Earlier, falling debris killed a Pakistani civilian in Abu Dhabi, the United Arab Emirates’ capital, officials said.

At Dubai International Airport four people were injured according to airport authorities and four others were also hurt at the luxury Palm development.

In Qatar, officials said Iran launched 65 missiles and 12 drones toward the Gulf state, most of which were intercepted, but eight people were injured in the salvos, with one of them in critical condition.

“We are scared of what the future is for us now, and we can’t say how the next few days are going to be,” Maha Manbaz, a nursing student in Doha told AFP.

‘Terrified’

Smoke poured from US bases in Abu Dhabi and Bahrain’s capital Manama, home of the American navy’s Fifth Fleet, witnesses saw.

A drone struck Kuwait’s international airport and a base housing US personnel was targeted. Three Kuwaiti soldiers and 12 other people were wounded, authorities said.

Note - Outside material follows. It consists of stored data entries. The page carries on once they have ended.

(** Two pointers, each with an object of its own. *)
Module SharedDemo.
Definition s0 : state := State (Heap ∅ {[1; 2]}) ∅.
Definition share : list cmd := [Make 10 1 100; Copy 11 10; Make 12 2 200; Destroy 10; Destroy 12].
Definition two : list cmd := [Make 10 1 100; Make 12 2 200].
End SharedDemo.

(** * Properties *)

(** C31: [shared_ptr] counts: a program that hands every object over once and never
    assigns to a pointer runs without error, however it makes, copies, casts and destroys
    pointers. At any time the count of a pointer is the number of pointers that share its
    object, an object handed over is alive exactly as long as one of them is left, and so
    is its control block: nothing is deleted twice and nothing leaks. *)
Theorem shared_ptr_counts (objs : gset Z) (l : list cmd) :
  0 ∉ objs → sane_all (State (Heap ∅ objs) ∅) ∅ l →
  ∃ s, exec_all (State (Heap ∅ objs) ∅) l = Ret s ∧
    (∀ v p, vars s !! v = Some p → use_count (s_heap s) p = Ret (sharers (vars s) (_control_block p))) ∧
    (∀ o, o ∈ objects (s_heap s) ↔ o ∈ objs ∧ (o ∉ all_given l ∨ owned (s_heap s) o)) ∧
    (∀ cb b, blocks (s_heap s) !! cb = Some b → ∃ v p, vars s !! v = Some p ∧ _control_block p = cb).
Proof.
  intros Hnull Hl. destruct (counted_all objs Hnull l ∅ _ (counted_start objs) Hl) as (s & E & Hct).
  rewrite (left_id_L ∅ (∪)) in Hct. destruct Hct as [Hb Hv Hd Ho Hobj _].
  exists s. split; [done|]. split; [|split; [done|]].
  - intros v p Hp. unfold use_count. destruct (Hv v p Hp) as [b Eb]. rewrite Eb. cbn [of_option]. rewrite bind_Ret_l.
    by destruct (Hb _ b Eb) as (-> & _).
  - intros cb b Eb. apply sharer_exists. by eapply Hb.
Qed.

Lemma shared_ptr_counts_witness : ∃ s, exec_all SharedDemo.s0 SharedDemo.share = Ret s ∧
  1 ∈ objects (s_heap s) ∧ 2 ∉ objects (s_heap s) ∧ use_count (s_heap s) (SharedPtr 1 100) = Ret 1.
Proof.
  destruct (shared_ptr_counts {[1; 2]} SharedDemo.share) as (s & E & Hu & Ho & Hb).
  - by vm_compute.
  - apply checks_ok. vm_compute. reflexivity.
  - exists s. split; [exact E|]. vm_compute in E. injection E as <-.
    split; [apply Ho; split; [set_solver|right; eexists 100, _; split; reflexivity]|].
    split; [by vm_compute|]. apply (Hu 11). reflexivity.
Defined.

(** Assigning one pointer to another and destroying both deletes the second one's block
    twice. *)
Theorem shared_ptr_assign_faults (s : state) (v r : Z) (p q : shared_ptr) (d : Z) :
  v ≠ r → vars s !! v = Some p → vars s !! r = Some q →
  blocks (s_heap s) !! _control_block q = Some (ControlBlock 1 1 d) → d = 0 ∨ d ∈ objects (s_heap s) →
  exec_all s [Assign v r; Destroy v; Destroy r] = Fault.
Proof.
  intros Hne Hp Hq Hb Hd. cbn [exec_all exec]. rewrite Hp, Hq. cbn [of_option]. rewrite !bind_Ret_l.
  cbn [vars s_heap]. rewrite lookup_insert_eq. cbn [of_option]. rewrite !bind_Ret_l.
  unfold shared_ptr_destroy, shared_ptr_assign. cbn [_control_block]. set (cb := _control_block q) in *.
  assert (∃ objs, dec_shared (s_heap s) cb = Ret (Heap (delete cb (blocks (s_heap s))) objs)) as (objs & ->).
  { unfold dec_shared. rewrite Hb. cbn [of_option]. rewrite bind_Ret_l. change (u64 (1 - 1)) with 0.
    unfold cleanup_shared, delete_object. cbn. destruct (Z.eqb_spec d 0); [by eexists|].
    rewrite decide_True by by destruct Hd. by eexists. }
  rewrite !bind_Ret_l. cbn [vars s_heap]. rewrite lookup_delete_ne, lookup_insert_ne, Hq by done. cbn [of_option].
  rewrite bind_Ret_l. unfold dec_shared. cbn [blocks]. fold cb. by rewrite lookup_delete_eq.
Qed.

After Iran’s Revolutionary Guards reported missile strikes, US Central Command (CENTCOM) said on X that no American naval vessels were hit, damage to US facilities was minimal, and no US casualties had been reported.

Residential buildings were also targeted in Manama, with officials saying firefighters and civil defense teams had been dispatched to the scene.

“The sound of the first explosion terrified me,” said a 50-year-old retiree living near the US base in Manama’s Juffair area, where residents were quickly evacuated.

The UAE, Saudi Arabia and Qatar warned they reserved the right to respond to the attacks.

The oil-and-gas-rich Arab monarchies, lying just across the Gulf from Iran, are long-term American allies and host a clutch of US military bases.

“The Gulf states are sandwiched between Iran and Israel, and have to bear the worst inclinations of both,” said Bader Al-Saif, an assistant professor at Kuwait University.

“Iran’s attacks on the Gulf are misplaced. They’ll only alienate its neighbors and invite further distancing from Iran,” he added.

Conflict is unusual in the Gulf, which has traded on its reputation for stability to become the Middle East’s commercial and diplomatic hub.

‘Significant damage’

The unprecedented barrage targeted Qatar’s Al Udeid base, the region’s biggest US military base, as well as Riyadh and eastern Saudi Arabia.

The UAE, Qatar and Kuwait all announced that their airspace was closed.

An AFP journalist in Qatar saw one missile destroyed in a puff of white smoke, while another in Dubai saw a volley of Patriot interceptors taking off.

Iran fired missiles at Al Udeid last June after US strikes targeted Iranian nuclear facilities during a brief war with Israel.

The escalation also saw Saudi Crown Prince Mohammed bin Salman and UAE President Mohamed bin Zayed speak for the first time since a public row in late December.

The Saudi de facto ruler called the Emirati president and the pair discussed Iran’s retaliatory strikes on the Gulf and expressed solidarity and sympathy.

In Kuwait, an Iranian missile attack caused “significant damage” to the runway at an air base hosting Italian air force personnel, Italian Foreign Minister Antonio Tajani was quoted by the ANSA news agency as saying.

Late on Saturday, Kuwaiti officials said a drone targeted a naval base there with air defense forces intercepting the projectile, according to a post by the defense ministry on X.

For many residents in the Gulf, which has drawn a cosmopolitan, largely expat population, the reaction was one of shock.

“I heard the explosions, I don’t know what I felt,” a Lebanese woman living in Riyadh told AFP.

“We came to the Gulf because it’s known to be safer than Lebanon. Now I don’t know what to do or how to think really.”